Cas cendres – Novarina

Pour Novarina

Dans l’alphabet en vermicelle, la poésie braconne. Elle attrape chez ses ancêtres ceux qui, de leurs vieux neurones, charpentaient au Chablis la douteuse conscience à l’usage d’intranquillité. Et le nouveau germain poète devint émigré de lui-même.
Ses mots pratiquent des valises empruntées d’une région à l’autre. S’y cachent des éphélides aux affronts entassés. En vase clos, il rêve muni de la carte de ses jours mais reste volontairement aussi bas que devenu rat d’eau.

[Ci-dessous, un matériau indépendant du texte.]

(* ===== verification/StrOrder.v ===== *)
(** * StrOrder.v: the order of strings

    The interpreter compares strings piece by piece between their zeros; the
    result is the lexicographic order of their bytes. *)

From S2P Require Import Prelude Machine Opcodes Object Mem Table Gc State Errors Call Vm.
From S2P Require Lex.

(** The order of byte strings, whatever bytes they have. *)
Fixpoint lex_compare (s t : bytes) : comparison :=
  match s, t with
  | [], [] => Eq
  | [], _ :: _ => Lt
  | _ :: _, [] => Gt
  | x :: s, y :: t => match x ?= y with Eq => lex_compare s t | c => c end
  end.

Lemma zlen_zero {A} (l : list A) : zlen l = 0 -> l = [].
Proof. unfold zlen. destruct l; cbn; [done|lia]. Qed.

Lemma lex_compare_app p s t : lex_compare (p ++ s) (p ++ t) = lex_compare s t.
Proof. induction p as [|x p IH]; [done|]. cbn. by rewrite Z.compare_refl. Qed.

(** What follows the first zero of a string, with it. *)
Lemma c_string_split s : exists r, s = Lex.c_string s ++ r /\ (r = [] \/ exists r', r = 0 :: r').
Proof.
  induction s as [|c s IH]; [exists []; auto|]. cbn. destruct (Z.eqb_spec c 0) as [->|Hc].
  - exists (0 :: s). eauto.
  - destruct IH as (r & Hs & Hr). exists r. split; [cbn; congruence|done].
Qed.

Lemma strcmp_eq l r : strcmp l r = 0 -> l = r.
Proof.
  revert r. induction l as [|x l IH]; intros [|y r]; cbn; try done.
  destruct (Z.ltb_spec x y); [done|]. destruct (Z.ltb_spec y x); [done|]. intros Hr%IH. f_equal; [lia|done].
Qed.

(** A difference before the first zero decides; a zero is the least byte. *)
Lemma strcmp_lex l r :
  wf_bytes l -> wf_bytes r -> strcmp (Lex.c_string l) (Lex.c_string r) <> 0 ->
  (strcmp (Lex.c_string l) (Lex.c_string r) ?= 0) = lex_compare l r.
Proof.
  revert r. induction l as [|x l IH]; intros [|y r] Hl Hr; cbn [Lex.c_string]; try done.
  - destruct (Z.eqb_spec y 0); [done|]. cbn. done.
  - destruct (Z.eqb_spec x 0); [done|]. cbn. done.
  - apply Forall_cons in Hl as [Hx Hl]. apply Forall_cons in Hr as [Hy Hr]. unfold in_u in Hx, Hy. cbn [lex_compare].
    destruct (Z.eqb_spec x 0) as [->|Hx0], (Z.eqb_spec y 0) as [->|Hy0]; cbn [strcmp].
    + done.
    + intros _. destruct (Z.compare_spec 0 y); [lia|done|lia].
    + intros _. destruct (Z.compare_spec x 0); [lia|lia|done].
    + destruct (Z.ltb_spec x y); [by destruct (Z.compare_spec x y); [lia|done|lia]|].
      destruct (Z.ltb_spec y x); [by destruct (Z.compare_spec x y); [lia|lia|done]|].
      replace y with x by lia. rewrite Z.compare_refl. by apply IH.
Qed.

Lemma l_strcmp_loop_lex fuel l r :
  wf_bytes l -> wf_bytes r -> (length l < fuel)%nat ->
  exists c, l_strcmp_loop fuel l (zlen l) r (zlen r) = Ok c /\ (c ?= 0) = lex_compare l r.
Proof.
  revert l r. induction fuel as [|fuel IH]; intros l r Hl Hr Hf; [lia|]. cbn [l_strcmp_loop].
  destruct (Z.eqb_spec (strcmp (Lex.c_string l) (Lex.c_string r)) 0) as [He|Hne]; cbn [negb].
  2: { eexists. split; [done|]. by apply strcmp_lex. }
  apply strcmp_eq in He. destruct (c_string_split l) as (sl & Hsl & Hl'), (c_string_split r) as (sr & Hsr & Hr').
  rewrite <-He in Hsr. set (p := Lex.c_string l) in *. clearbody p. subst l r. rewrite lex_compare_app, !zlen_app.
  apply Forall_app in Hl as [_ Hl], Hr as [_ Hr]. rewrite length_app in Hf. pose proof (zlen_nonneg sl). pose proof (zlen_nonneg sr).
  destruct (Z.eqb_spec (zlen p) (zlen p + zlen sr)) as [Hsr0|Hsr0].
  { assert (sr = []) as -> by (apply zlen_zero; lia). case_if; eexists; (split; [done|]).
    - assert (sl = []) as -> by (apply zlen_zero; lia). done.
    - destruct sl; [unfold zlen in *; cbn in *; lia|done]. }
  destruct Hr' as [->|[r' ->]]; [unfold zlen in Hsr0; cbn in Hsr0; lia|]. destruct (Z.eqb_spec (zlen p) (zlen p + zlen sl)) as [Hsl0|Hsl0].
  { assert (sl = []) as -> by (apply zlen_zero; lia). by exists (-1). }
  destruct Hl' as [->|[l' ->]]; [unfold zlen in Hsl0; cbn in Hsl0; lia|]. cbn [lex_compare]. rewrite Z.compare_refl.
  apply Forall_cons in Hl as [_ Hl], Hr as [_ Hr]. cbn [length] in Hf.
  assert (Hd : forall x : bytes, drop (Z.to_nat (zlen p + 1)) (p ++ 0 :: x) = x).
  { intros x. replace (Z.to_nat (zlen p + 1)) with (length p + 1)%nat by (unfold zlen; lia). rewrite drop_app_add. done. }
  rewrite !Hd, !zlen_cons. replace (zlen p + (1 + zlen l') - (zlen p + 1)) with (zlen l') by lia.
  replace (zlen p + (1 + zlen r') - (zlen p + 1)) with (zlen r') by lia. apply IH; [done|done|lia].
Qed.

Lemma l_strcmp_lex s t :
  wf_bytes s -> wf_bytes t -> exists c, l_strcmp s t = Ok c /\ (c ?= 0) = lex_compare s t.
Proof. intros Hs Ht. apply l_strcmp_loop_lex; [done..|lia]. Qed.

(** The tests of the interpreter. *)
Definition lex_lt (s t : bytes) : bool := match lex_compare s t with Lt => true | _ => false end.
Definition lex_le (s t : bytes) : bool := match lex_compare s t with Gt => false | _ => true end.

Section order.
Context `{Krealloc} `{StringHash} `{KernelStrto} `{Host}.
Context (call : Z -> Z -> Z -> M VS unit).

(** The string object at an address. *)
Definition string_at (s : VS) (a : Z) (str : bytes) : Prop :=
  exists m, gc_heap (v_g s) !! a = Some (mkObj m (BString str)) /\ wf_bytes str.

Lemma tsvalue_at s a str : string_at s a str -> tsvalue a s = (Ok str, s).
Proof. intros (m & Hm & _). unfold tsvalue, onG, gco2ts, deref. m_simpl. rewrite Hm. by destruct s as [[]]. Qed.

(** C11: Strings are compared as byte strings, in lexicographic order with zeros
    anywhere in them: luaV_lessthan and lessequal of two strings end, change
    nothing, and answer by that order. *)
Theorem luaV_lessthan_strings l a b x y s :
  string_at s a x -> string_at s b y ->
  luaV_lessthan call l (VString a) (VString b) s = (Ok (lex_lt x y), s) /\
  lessequal call l (VString a) (VString b) s = (Ok (lex_le x y), s).
Proof.
  intros Ha Hb. pose proof (tsvalue_at _ _ _ Ha) as Hx. pose proof (tsvalue_at _ _ _ Hb) as Hy.
  destruct Ha as (_ & _ & Hwx), Hb as (_ & _ & Hwy). destruct (l_strcmp_lex x y Hwx Hwy) as (c & Hc & Hs).
  unfold luaV_lessthan, lessequal. cbn [ttype negb Z.eqb]. rewrite Z.eqb_refl. cbn [negb].
  split; (erewrite bind_ok by exact Hx); (erewrite bind_ok by exact Hy); rewrite Hc; unfold lift; m_simpl; do 2 f_equal.
  - unfold lex_lt. rewrite <-Hs. by destruct c.
  - unfold lex_le. rewrite <-Hs. by destruct c.
Qed.
End order.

Ses textes, se libérant, rendent céleste le corps terrestre. Sans le dire poétique, l’homme n’aurait pu parler depuis le poisson sans bras et les mammifères. La matière parcourt tout le trajet animal afin que l’être puisse parler dans la lutte des trous pour parler. Il marmonne soudain comme un vieux singe, comme un vieux jour.
Imaginant vers l’orifice supérieur : les mots feignent d’être pensés tout bas. Le cul reste la voix du tréfonds. Sans elle, celle d’en haut s’étouffe. Ainsi, on n’entre pas dans la langue, on y descend sur notre fumier. L’homme sort par son saxo du cul : il commence à parler.